ASAHAN, METRODAILY – Kepala Sekolah SMKN 1 Pulau Rakyat, Bahmid Effendi Pulungan, S.Pd, akhirnya buka suara terkait pembongkaran mendadak perangkat wifi sekolah yang terjadi pada Sabtu (22/3) dini hari.
Ia mengaku tidak mengetahui adanya aktivitas tersebut dan baru mendapat informasi setelah dikonfirmasi oleh awak media.
"Terima kasih atas konfirmasinya, bang. Terkait informasi ini, saya selaku kepala sekolah tidak mengetahui adanya pembongkaran itu," ujar Bahmid saat dihubungi via telepon pada Minggu (24/3) sore.
Ia juga menegaskan bahwa tidak pernah mengeluarkan perintah pembongkaran perangkat wifi yang sebelumnya terpasang di tiang triangle milik sekolah.

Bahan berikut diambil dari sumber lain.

Definition get_real_name (self : KirgClient) (author : User) (guild : option Guild)
    : KirgClient * str :=
  match guild with
  | Some g =>
      let member := match get_member g (user_id author) with
                    | Some m => m
                    | None => author
                    end in
      let self := _remember_user self member in
      match nick member with
      | Some n => if is_empty n then (self, display_name author) else (self, n)
      | None => (self, display_name author)
      end
  | None => (_remember_user self author, display_name author)
  end.

(** [self.chat_memories[key]], an empty deque when the key is absent. *)
Definition memory_of (self : KirgClient) (key : memory_id) : list (str * str) :=
  default [] (chat_memories self !! key).

(** [self.chat_memories[key].append(entry)], after the deque was created
    when it was missing. *)
Definition remember (self : KirgClient) (key : memory_id) (entry : str * str) : KirgClient :=
  set_chat_memories self
    (<[key := deque_append entry (memory_of self key)]> (chat_memories self)).

(** The end of a cycle: the lock is released; the proactivity loop then
    schedules its next deadline and goes back to polling. *)
Definition leave_cycle (self : KirgClient) (kind : cycle_kind) (env : readings) : segment :=
  let self := set_processing_lock self false in
  match kind with
  | Proactive =>
      {| after := _schedule_next_proactivity self env; next := Polling; output := [] |}
  | Reactive | Direct =>
      {| after := self; next := Finished; output := [] |}
  end.

(** The head of the loop of [_send_response_package]: the next line is
    formatted and the typing delay begins, or the loop is over. *)
Definition loop_head (self : KirgClient) (loop : send_loop) (env : readings) : segment :=
  match nth_error (sl_response_list loop) (sl_i loop) with
  | Some line =>
      {| after := self; next := TypingDelay loop (_format_mentions self line); output := [] |}
  | None => leave_cycle self (sl_kind loop) env
  end.

Definition next_line (loop : send_loop) : send_loop :=
  {| sl_kind := sl_kind loop; sl_cycle := sl_cycle loop;
     sl_response_list := sl_response_list loop; sl_i := S (sl_i loop);
     sl_my_name := sl_my_name loop; sl_memory_id := sl_memory_id loop;
     sl_reply_to := sl_reply_to loop |}.

(** After the typing delay: the line is delivered and recorded; a failed
    delivery, or a missing memory, is an exception caught by the loop
    body, which then goes on with the next line. *)
Definition deliver (self : KirgClient) (loop : send_loop) (formatted_line : str)
    (env : readings) : segment :=
  if accepted env then
    let sent := [(sl_cycle loop, formatted_line)] in
    match chat_memories self !! sl_memory_id loop,
          nth_error (sl_response_list loop) (sl_i loop) with
    | Some memory, Some line =>
        let self := remember self (sl_memory_id loop) (sl_my_name loop, line) in
        if (sl_i loop <? length (sl_response_list loop) - 1)%nat
        then {| after := self; next := Pause loop; output := sent |}
        else
          let r := loop_head self (next_line loop) env in
          {| after := after r; next := next r; output := sent |}
    | _, _ =>
        let r := loop_head self (next_line loop) env in
        {| after := after r; next := next r; output := sent |}
    end
  else loop_head self (next_line loop) env.

(** The answer of [decide_and_respond] or [decide_proactive_message] has
    arrived. *)
Definition decided (self : KirgClient) (kind : cycle_kind) (cycle : nat)
    (history_list : list (str * str)) (my_name : str) (is_direct : bool)
    (memory : memory_id) (reply_to : bool) (env : readings) : segment :=
  let response :=
    match kind with
    | Proactive => decide_proactive_message (brain self) history_list my_name
    | Reactive | Direct => decide_and_respond (brain self) history_list my_name is_direct
    end in
  match response with
  | Some (line :: lines) =>
      loop_head self
        {| sl_kind := kind; sl_cycle := cycle; sl_response_list := line :: lines;
           sl_i := O; sl_my_name := my_name; sl_memory_id := memory;
           sl_reply_to := reply_to |} env
  | Some [] | None => leave_cycle self kind env
  end.

(** [_handle_dm] once the lock is free, up to line 266. *)
Definition handle_dm_locked (self : KirgClient) (message : Message) (cycle : nat) : segment :=
  let self := set_processing_lock self true in
  let dm_key := DmKey (user_id (author message)) in
  let self := remember self dm_key (user_name (author message), content message) in
  {| after := self; next := DmDelay cycle message; output := [] |}.

Definition _handle_dm (self : KirgClient) (message : Message) (cycle : nat) : segment :=
  if processing_lock self
  then {| after := self; next := LockQueue message; output := [] |}
  else handle_dm_locked self message cycle.

(** [on_message], up to line 237. *)
Definition on_message (self : KirgClient) (message : Message) (env : readings)
    (cycle : nat) : segment :=
  let ch := channel_id message in
  if (user_id (author message) =? user_id (user self))%Z
  then {| after := self; next := Finished; output := [] |}
  else
    match guild message with
    | None => _handle_dm self message cycle
    | Some _ =>
        if negb (bool_decide (Some ch = target_channel_id self))
        then {| after := self; next := Finished; output := [] |}
        else if processing_lock self
        then {| after := self; next := Finished; output := [] |}
        else
          let self := _remember_user self (author message) in
          let clean_content :=
            replace (mention_of_id (user_id (user self))) (lit "@Me") (content message) in
          let '(self, real_name) := get_real_name self (author message) (guild message) in
          let self := remember self (ChannelKey ch) (real_name, clean_content) in
          let self := set_last_activity_time self (clock_now env) in
          let self := _schedule_next_proactivity self env in
          let is_direct :=
            mentioned message
            || bool_decide (reference_author message = Some (user_id (user self))) in
          let self :=
            if is_direct
            then set_channel_mentions_pending self
                   (<[ch := true]> (channel_mentions_pending self))
            else self in
          let this_msg_time := clock_token env in
          let self := set_channel_debounces self
                        (<[ch := this_msg_time]> (channel_debounces self)) in
          {| after := self; next := ReadingDelay message this_msg_time; output := [] |}
    end.

(** [channel_debounces.get(ch) != this_msg_time] *)
Definition token_differs (self : KirgClient) (ch : Z) (this_msg_time : Q) : bool :=
  match channel_debounces self !! ch with
  | Some t => negb (Qeq_bool t this_msg_time)
  | None => true
  end.

(** [on_message] from line 239 to line 252. *)
Definition after_reading_delay (self : KirgClient) (message : Message)
    (this_msg_time : Q) (cycle : nat) : segment :=
  let ch := channel_id message in
  if token_differs self ch this_msg_time
  then {| after := self; next := Finished; output := [] |}
  else if processing_lock self
  then {| after := self; next := Finished; output := [] |}
  else
    let self := set_processing_lock self true in
    let mention_was_pending := default false (channel_mentions_pending self !! ch) in
    let self := set_channel_mentions_pending self
                  (<[ch := false]> (channel_mentions_pending self)) in
    let history_list := memory_of self (ChannelKey ch) in
    let my_nickname :=
      match guild message with
      | Some g => display_name (guild_me g)
      | None => []
      end in
    {| after := self;
       next := Deciding Reactive cycle history_list my_nickname mention_was_pending
                 (ChannelKey ch) mention_was_pending;
       output := [] |}.

(** [_handle_dm] from line 268 to line 269. *)
Definition after_dm_delay (self : KirgClient) (message : Message) (cycle : nat) : segment :=
  let dm_key := DmKey (user_id (author message)) in
  {| after := self;
     next := Deciding Direct cycle (memory_of self dm_key) (lit "Ian") true dm_key true;
     output := [] |}.

(** [if last_author == my_name] of the proactivity loop, with the tests
    that lead to it. *)
Definition last_was_mine (self : KirgClient) (target : Z) : bool :=
  match chat_memories self !! ChannelKey target with
  | Some history =>
      match last history with
      | Some (last_author, _) =>
          let my_name := match me_user self with
                         | Some me => display_name me
                         | None => lit "Ian"
                         end in
          str_eqb last_author my_name
      | None => false
      end
  | None => false
  end.

(** One turn of the [while] of [proactivity_loop], from the end of the
    sleep of line 69 to the next suspension. *)
Definition tick (self : KirgClient) (env : readings) (cycle : nat) : segment :=
  match target_channel_id self with
  | None => {| after := self; next := Polling; output := [] |}
  | Some target =>
      if (target =? 0)%Z
      then {| after := self; next := Polling; output := [] |}
      else if negb (Qle_bool (clock_now env) (next_activity_trigger self))
      then
        if last_was_mine self target
        then {| after := _schedule_next_proactivity self env; next := Polling; output := [] |}
        else if processing_lock self
        then {| after := _schedule_next_proactivity self env; next := Polling; output := [] |}
        else
          let self := set_processing_lock self true in
          if channel_found env then
            let history_list := memory_of self (ChannelKey target) in
            match me_user self with
            | Some me =>
                {| after := self;
                   next := Deciding Proactive cycle history_list (display_name me) false
                             (ChannelKey target) false;
                   output := [] |}
            | None =>
                {| after := set_processing_lock self false; next := Finished; output := [] |}
            end
          else leave_cycle self Proactive env
      else {| after := self; next := Polling; output := [] |}
  end.
Lemma on_node_key_told_apart ctx p always focus b b' g :
  told_apart b.1 g b.2 -> (b.2 + 2 < 2 ^ 32)%Z ->
  on_node_key ctx p always focus b = Ok b' ->
  told_apart b'.1 g b'.2 /\ (b.2 <= b'.2 <= b.2 + 2)%Z /\
  length b'.1 = length b.1.
Proof.
  intros Hta Hw Ho. unfold on_node_key in Ho.
  destruct (b.1 !! p) as [nd|] eqn:Hp; [|done].
  pose proof Hta as (H0 & _).
  destruct (always || _).
  - destruct (ng ctx); [|done]. unfold GiveKey in Ho.
    rewrite Inc_nowrap in Ho by done. injection Ho as <-. cbn [fst snd].
    split; [|split; [lia|apply length_insert]].
    eapply told_apart_key; [done|done| |].
    + cbn [NEntity set_Entity]. lia.
    + by destruct focus.
  - injection Ho as <-. cbn [fst snd].
    split; [|split; [lia|apply length_insert]].
    eapply told_apart_same; [done|done|..]; by destruct focus.
Qed.

Lemma run_bop_told_apart ctx op b b' g :
  match op with BGetNode tagname => tagname <> "reuse" | _ => True end ->
  told_apart b.1 g b.2 -> (b.2 + 2 < 2 ^ 32)%Z ->
  run_bop ctx op b = Ok b' ->
  told_apart b'.1 g b'.2 /\ (b.2 <= b'.2 <= b.2 + 2)%Z /\
  length b'.1 <= S (length b.1).
Proof.
  intros Hop Hta Hw Hr.
  assert (forall p f,
    (forall nd nd', f nd = Ok nd' ->
       NEntity nd' = NEntity nd /\ TagName nd' = TagName nd /\
       visited nd' = visited nd) ->
    on_node p f b = Ok b' ->
    told_apart b'.1 g b'.2 /\ (b.2 <= b'.2 <= b.2 + 2)%Z /\
    length b'.1 <= S (length b.1)) as Hon.
  { intros p f Hf Ho.
    destruct (on_node_told_apart p f b b' g Hf Hta Ho) as (? & Hc & Hl).
    split; [done|]. split; lia. }
  assert (forall p always focus,
    on_node_key ctx p always focus b = Ok b' ->
    told_apart b'.1 g b'.2 /\ (b.2 <= b'.2 <= b.2 + 2)%Z /\
    length b'.1 <= S (length b.1)) as Hkey.
  { intros p always focus Ho.
    destruct (on_node_key_told_apart ctx p always focus b b' g Hta Hw Ho)
      as (? & ? & Hl). split; [done|]. split; lia. }
  destruct op; cbn [run_bop] in Hr.
  - injection Hr as <-. unfold GetNode. cbn [fst snd].
    split; [|split; [lia|rewrite length_app; simpl; lia]].
    apply (told_apart_push _ _ b.2); [done|lia|]. by left.
  - eapply Hon; [|done]. by intros ?? [= <-].
  - eapply Hon; [|done]. by intros ?? [= <-].
  - by eapply Hkey.
  - eapply Hon; [|done]. intros nd nd' Ha.
    unfold AddAttr in Ha. apply bind_Ok in Ha as (a & _ & [= <-]). done.
  - eapply Hon; [|done]. intros nd nd' Ha.
    unfold OnIntent in Ha. destruct h; [|by simplify_eq].
    destruct (_ <? _); by simplify_eq.
  - eapply Hon; [|done]. intros nd nd' Ha.
    unfold AddRole, AddAttr in Ha. apply bind_Ok in Ha as (a & _ & [= <-]). done.
  - eapply Hon; [|done]. intros nd nd' [= <-].
    unfold AddClasses. by destruct (String.eqb _ _).
  - eapply Hon; [|done]. intros nd nd' [= <-].
    unfold AddBoolAttr. by destruct val.
  - by eapply Hkey.
  - by eapply Hkey.
  - unfold GetNode, on_node, on_node_key in Hr. cbn [fst snd] in Hr.
    rewrite lookup_app_r, Nat.sub_diag in Hr by done. simpl in Hr.
    rewrite list_lookup_insert_eq in Hr
      by (rewrite length_app; simpl; lia).
    destruct (ng ctx); [|done]. unfold GiveKey, Inc in Hr. simpl in Hr.
    pose proof Hta as (H0 & _).
    assert (uint32 (b.2 + 2) = (b.2 + 2)%Z) as Hu.
    { unfold uint32. apply Z.mod_small. lia. }
    rewrite Hu in Hr. injection Hr as <-. cbn [fst snd].
    rewrite list_insert_insert_eq.
    rewrite insert_app_r_alt, Nat.sub_diag by done. simpl.
    split; [|split; [lia|rewrite length_app; simpl; lia]].
    apply (told_apart_push _ _ b.2); [done|lia|]. right. simpl. lia.
  - unfold GetNode, on_node in Hr. cbn [fst snd] in Hr.
    rewrite lookup_app_r, Nat.sub_diag in Hr by done. simpl in Hr.
    injection Hr as <-. cbn [fst snd].
    rewrite insert_app_r_alt, Nat.sub_diag by done. simpl.
    split; [|split; [lia|rewrite length_app; simpl; lia]].
    apply (told_apart_push _ _ b.2); [done|lia|]. by left.
Qed.

Lemma build_told_apart ctx g prog : forall b b',
  api_only prog -> told_apart b.1 g b.2 ->
  (b.2 + 2 * Z.of_nat (length prog) < 2 ^ 32)%Z ->
  foldM (run_bop ctx) prog b = Ok b' ->
  told_apart b'.1 g b'.2 /\
  (b'.2 <= b.2 + 2 * Z.of_nat (length prog))%Z /\
  length b'.1 <= length b.1 + length prog.
Proof.
  induction prog as [|op prog IH]; intros b b' Hapi Hta Hw Hf; simpl in Hf.
  - simplify_eq. split; [done|]. simpl. lia.
  - apply bind_Ok in Hf as (b1 & H1 & H2).
    apply Forall_cons in Hapi as [Hop Hapi]. simpl length in Hw.
    destruct (run_bop_told_apart ctx op b b1 g Hop Hta) as (Hta1 & Hc1 & Hl1);
      [lia|done|].
    destruct (IH b1 b' Hapi Hta1) as (Hta' & Hc' & Hl'); [lia|done|].
    split; [done|]. simpl length. lia.
Qed.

"Saya akan menindaklanjuti hal ini dengan memeriksa petugas jaga dan pihak yang bertanggung jawab atas peralatan tersebut," tambahnya.
Bahmid memastikan akan menindaklanjuti kejadian ini sesuai aturan yang berlaku.
"Jika ditemukan adanya penyimpangan atau tindakan kriminal, kami akan mengambil langkah sesuai ketentuan hukum yang berlaku," tegasnya.
Sebelumnya, perangkat wifi yang terdiri dari tiga unit pemancar, kabel wifi, dan router/server tiba-tiba dibongkar oleh sekelompok pekerja sekitar pukul 01.00 WIB, tanpa ada pemberitahuan resmi kepada pihak sekolah.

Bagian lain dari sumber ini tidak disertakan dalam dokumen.